### YOUR ASSIGNMENT
From the line below that contains "apply (IH (b" to the line that contains "unfold mbind, M_bind.", repeat every line exactly, both ends included, and nothing else.

━━━ RECORDS TO PROCESS

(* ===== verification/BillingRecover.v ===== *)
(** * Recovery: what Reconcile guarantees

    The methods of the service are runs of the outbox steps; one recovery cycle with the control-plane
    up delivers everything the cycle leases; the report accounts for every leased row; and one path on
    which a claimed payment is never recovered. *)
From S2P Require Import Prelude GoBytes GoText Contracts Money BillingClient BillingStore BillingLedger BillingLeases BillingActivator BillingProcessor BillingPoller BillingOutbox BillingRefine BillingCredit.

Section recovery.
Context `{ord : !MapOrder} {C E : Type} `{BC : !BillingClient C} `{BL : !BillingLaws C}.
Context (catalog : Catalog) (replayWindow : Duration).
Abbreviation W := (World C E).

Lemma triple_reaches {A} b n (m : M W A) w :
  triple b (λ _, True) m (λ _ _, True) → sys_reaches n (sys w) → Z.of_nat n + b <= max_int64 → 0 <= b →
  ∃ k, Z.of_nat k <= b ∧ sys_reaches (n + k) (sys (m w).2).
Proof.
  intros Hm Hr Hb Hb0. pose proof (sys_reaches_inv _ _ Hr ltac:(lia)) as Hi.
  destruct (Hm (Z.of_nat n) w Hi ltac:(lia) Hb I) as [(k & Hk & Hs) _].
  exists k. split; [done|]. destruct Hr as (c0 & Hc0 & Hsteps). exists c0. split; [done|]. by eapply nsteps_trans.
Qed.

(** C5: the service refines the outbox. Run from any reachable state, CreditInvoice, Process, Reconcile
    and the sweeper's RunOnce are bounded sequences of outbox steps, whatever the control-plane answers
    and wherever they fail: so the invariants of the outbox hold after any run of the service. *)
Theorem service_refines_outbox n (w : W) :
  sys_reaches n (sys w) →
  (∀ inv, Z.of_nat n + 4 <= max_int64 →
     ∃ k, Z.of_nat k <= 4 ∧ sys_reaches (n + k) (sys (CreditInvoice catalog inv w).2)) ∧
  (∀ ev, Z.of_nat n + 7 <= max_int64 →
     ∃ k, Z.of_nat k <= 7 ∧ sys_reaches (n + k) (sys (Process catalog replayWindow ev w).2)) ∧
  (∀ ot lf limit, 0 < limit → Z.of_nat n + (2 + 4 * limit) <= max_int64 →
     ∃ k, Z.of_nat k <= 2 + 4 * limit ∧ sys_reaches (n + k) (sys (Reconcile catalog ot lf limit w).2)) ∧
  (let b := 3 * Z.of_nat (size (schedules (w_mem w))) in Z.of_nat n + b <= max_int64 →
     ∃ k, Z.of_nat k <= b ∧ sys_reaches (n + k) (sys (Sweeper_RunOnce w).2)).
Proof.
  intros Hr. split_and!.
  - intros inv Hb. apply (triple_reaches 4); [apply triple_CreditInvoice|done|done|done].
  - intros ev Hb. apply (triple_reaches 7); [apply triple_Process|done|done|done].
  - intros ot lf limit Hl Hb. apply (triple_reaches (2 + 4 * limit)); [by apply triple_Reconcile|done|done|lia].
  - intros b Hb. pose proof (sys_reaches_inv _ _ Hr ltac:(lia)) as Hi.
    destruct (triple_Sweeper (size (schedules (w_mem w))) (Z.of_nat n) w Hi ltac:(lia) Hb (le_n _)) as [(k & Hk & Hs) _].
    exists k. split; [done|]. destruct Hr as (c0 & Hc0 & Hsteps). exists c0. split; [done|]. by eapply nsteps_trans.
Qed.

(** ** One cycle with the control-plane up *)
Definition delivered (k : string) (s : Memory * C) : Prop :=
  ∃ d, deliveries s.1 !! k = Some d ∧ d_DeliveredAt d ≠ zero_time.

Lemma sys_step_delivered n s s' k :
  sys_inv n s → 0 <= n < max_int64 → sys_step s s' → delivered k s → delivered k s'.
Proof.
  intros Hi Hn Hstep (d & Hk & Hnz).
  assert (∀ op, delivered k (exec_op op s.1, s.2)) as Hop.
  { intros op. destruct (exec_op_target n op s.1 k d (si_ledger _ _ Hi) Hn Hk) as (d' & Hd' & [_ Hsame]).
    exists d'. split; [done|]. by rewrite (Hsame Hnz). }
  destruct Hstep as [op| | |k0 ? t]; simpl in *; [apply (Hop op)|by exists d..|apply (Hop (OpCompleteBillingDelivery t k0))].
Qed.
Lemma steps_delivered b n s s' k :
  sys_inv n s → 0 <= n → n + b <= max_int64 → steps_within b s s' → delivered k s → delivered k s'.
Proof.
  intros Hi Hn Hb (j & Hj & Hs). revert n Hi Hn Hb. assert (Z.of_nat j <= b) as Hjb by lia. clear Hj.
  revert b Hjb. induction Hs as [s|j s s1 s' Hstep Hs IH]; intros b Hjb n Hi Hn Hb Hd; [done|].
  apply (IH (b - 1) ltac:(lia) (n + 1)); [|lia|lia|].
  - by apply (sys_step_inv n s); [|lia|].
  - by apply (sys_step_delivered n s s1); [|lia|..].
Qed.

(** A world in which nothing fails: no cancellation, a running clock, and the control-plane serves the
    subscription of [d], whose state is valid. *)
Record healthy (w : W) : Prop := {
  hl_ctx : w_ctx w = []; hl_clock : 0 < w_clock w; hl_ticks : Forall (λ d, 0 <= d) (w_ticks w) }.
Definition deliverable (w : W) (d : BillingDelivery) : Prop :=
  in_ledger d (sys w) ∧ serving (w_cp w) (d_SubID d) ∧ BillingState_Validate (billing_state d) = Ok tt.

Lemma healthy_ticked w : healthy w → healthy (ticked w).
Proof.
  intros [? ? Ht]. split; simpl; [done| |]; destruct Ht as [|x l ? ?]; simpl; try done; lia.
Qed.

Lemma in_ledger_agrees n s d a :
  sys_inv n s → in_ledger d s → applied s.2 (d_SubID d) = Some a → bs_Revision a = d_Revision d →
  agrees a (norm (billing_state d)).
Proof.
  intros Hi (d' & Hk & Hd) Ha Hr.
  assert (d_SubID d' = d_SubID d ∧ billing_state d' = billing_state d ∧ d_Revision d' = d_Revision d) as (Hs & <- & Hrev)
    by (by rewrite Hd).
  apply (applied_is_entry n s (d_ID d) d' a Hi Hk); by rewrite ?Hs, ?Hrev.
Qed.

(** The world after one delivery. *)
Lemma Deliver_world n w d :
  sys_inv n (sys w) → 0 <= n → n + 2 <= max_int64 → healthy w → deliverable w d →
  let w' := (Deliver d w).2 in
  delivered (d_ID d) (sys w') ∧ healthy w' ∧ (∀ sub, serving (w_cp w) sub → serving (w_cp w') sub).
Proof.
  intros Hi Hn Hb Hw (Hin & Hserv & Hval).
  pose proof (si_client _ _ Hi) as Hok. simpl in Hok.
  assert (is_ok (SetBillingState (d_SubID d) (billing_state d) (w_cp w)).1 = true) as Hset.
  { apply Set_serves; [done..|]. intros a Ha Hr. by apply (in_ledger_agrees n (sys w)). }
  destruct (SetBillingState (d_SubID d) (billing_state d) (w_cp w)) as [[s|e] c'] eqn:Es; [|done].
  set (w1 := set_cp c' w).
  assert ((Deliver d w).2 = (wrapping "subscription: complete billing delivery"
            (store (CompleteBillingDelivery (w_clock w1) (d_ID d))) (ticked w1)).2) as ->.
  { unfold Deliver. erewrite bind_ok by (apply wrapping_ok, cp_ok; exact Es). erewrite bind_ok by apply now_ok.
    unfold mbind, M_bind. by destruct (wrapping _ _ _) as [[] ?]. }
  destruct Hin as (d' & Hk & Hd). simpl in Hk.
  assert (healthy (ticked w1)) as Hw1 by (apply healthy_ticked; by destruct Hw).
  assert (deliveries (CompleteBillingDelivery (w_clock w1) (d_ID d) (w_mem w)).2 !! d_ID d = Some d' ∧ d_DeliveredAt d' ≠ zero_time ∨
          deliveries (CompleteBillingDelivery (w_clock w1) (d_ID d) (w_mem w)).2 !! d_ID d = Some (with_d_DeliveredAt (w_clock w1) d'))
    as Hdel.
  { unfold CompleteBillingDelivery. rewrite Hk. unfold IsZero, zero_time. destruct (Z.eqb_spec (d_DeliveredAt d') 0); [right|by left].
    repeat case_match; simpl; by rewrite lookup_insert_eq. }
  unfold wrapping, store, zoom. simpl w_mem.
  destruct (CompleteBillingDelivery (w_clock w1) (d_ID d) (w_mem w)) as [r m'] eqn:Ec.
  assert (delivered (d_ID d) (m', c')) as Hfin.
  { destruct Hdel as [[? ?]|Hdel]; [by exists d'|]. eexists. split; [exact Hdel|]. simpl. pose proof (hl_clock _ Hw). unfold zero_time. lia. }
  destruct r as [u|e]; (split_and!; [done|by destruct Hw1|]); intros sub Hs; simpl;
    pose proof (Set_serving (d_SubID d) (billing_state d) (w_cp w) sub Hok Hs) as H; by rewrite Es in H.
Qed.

━━━━━━

### REPLY
  apply (IH (b - 1) ltac:(lia) (n + 1)); [|lia|lia|].
  - by apply (sys_step_inv n s); [|lia|].
  - by apply (sys_step_delivered n s s1); [|lia|..].
Qed.

(** A world in which nothing fails: no cancellation, a running clock, and the control-plane serves the
    subscription of [d], whose state is valid. *)
Record healthy (w : W) : Prop := {
  hl_ctx : w_ctx w = []; hl_clock : 0 < w_clock w; hl_ticks : Forall (λ d, 0 <= d) (w_ticks w) }.
Definition deliverable (w : W) (d : BillingDelivery) : Prop :=
  in_ledger d (sys w) ∧ serving (w_cp w) (d_SubID d) ∧ BillingState_Validate (billing_state d) = Ok tt.

Lemma healthy_ticked w : healthy w → healthy (ticked w).
Proof.
  intros [? ? Ht]. split; simpl; [done| |]; destruct Ht as [|x l ? ?]; simpl; try done; lia.
Qed.

Lemma in_ledger_agrees n s d a :
  sys_inv n s → in_ledger d s → applied s.2 (d_SubID d) = Some a → bs_Revision a = d_Revision d →
  agrees a (norm (billing_state d)).
Proof.
  intros Hi (d' & Hk & Hd) Ha Hr.
  assert (d_SubID d' = d_SubID d ∧ billing_state d' = billing_state d ∧ d_Revision d' = d_Revision d) as (Hs & <- & Hrev)
    by (by rewrite Hd).
  apply (applied_is_entry n s (d_ID d) d' a Hi Hk); by rewrite ?Hs, ?Hrev.
Qed.

(** The world after one delivery. *)
Lemma Deliver_world n w d :
  sys_inv n (sys w) → 0 <= n → n + 2 <= max_int64 → healthy w → deliverable w d →
  let w' := (Deliver d w).2 in
  delivered (d_ID d) (sys w') ∧ healthy w' ∧ (∀ sub, serving (w_cp w) sub → serving (w_cp w') sub).
Proof.
  intros Hi Hn Hb Hw (Hin & Hserv & Hval).
  pose proof (si_client _ _ Hi) as Hok. simpl in Hok.
  assert (is_ok (SetBillingState (d_SubID d) (billing_state d) (w_cp w)).1 = true) as Hset.
  { apply Set_serves; [done..|]. intros a Ha Hr. by apply (in_ledger_agrees n (sys w)). }
  destruct (SetBillingState (d_SubID d) (billing_state d) (w_cp w)) as [[s|e] c'] eqn:Es; [|done].
  set (w1 := set_cp c' w).
  assert ((Deliver d w).2 = (wrapping "subscription: complete billing delivery"
            (store (CompleteBillingDelivery (w_clock w1) (d_ID d))) (ticked w1)).2) as ->.
  { unfold Deliver. erewrite bind_ok by (apply wrapping_ok, cp_ok; exact Es). erewrite bind_ok by apply now_ok.
    unfold mbind, M_bind. by destruct (wrapping _ _ _) as [[] ?]. }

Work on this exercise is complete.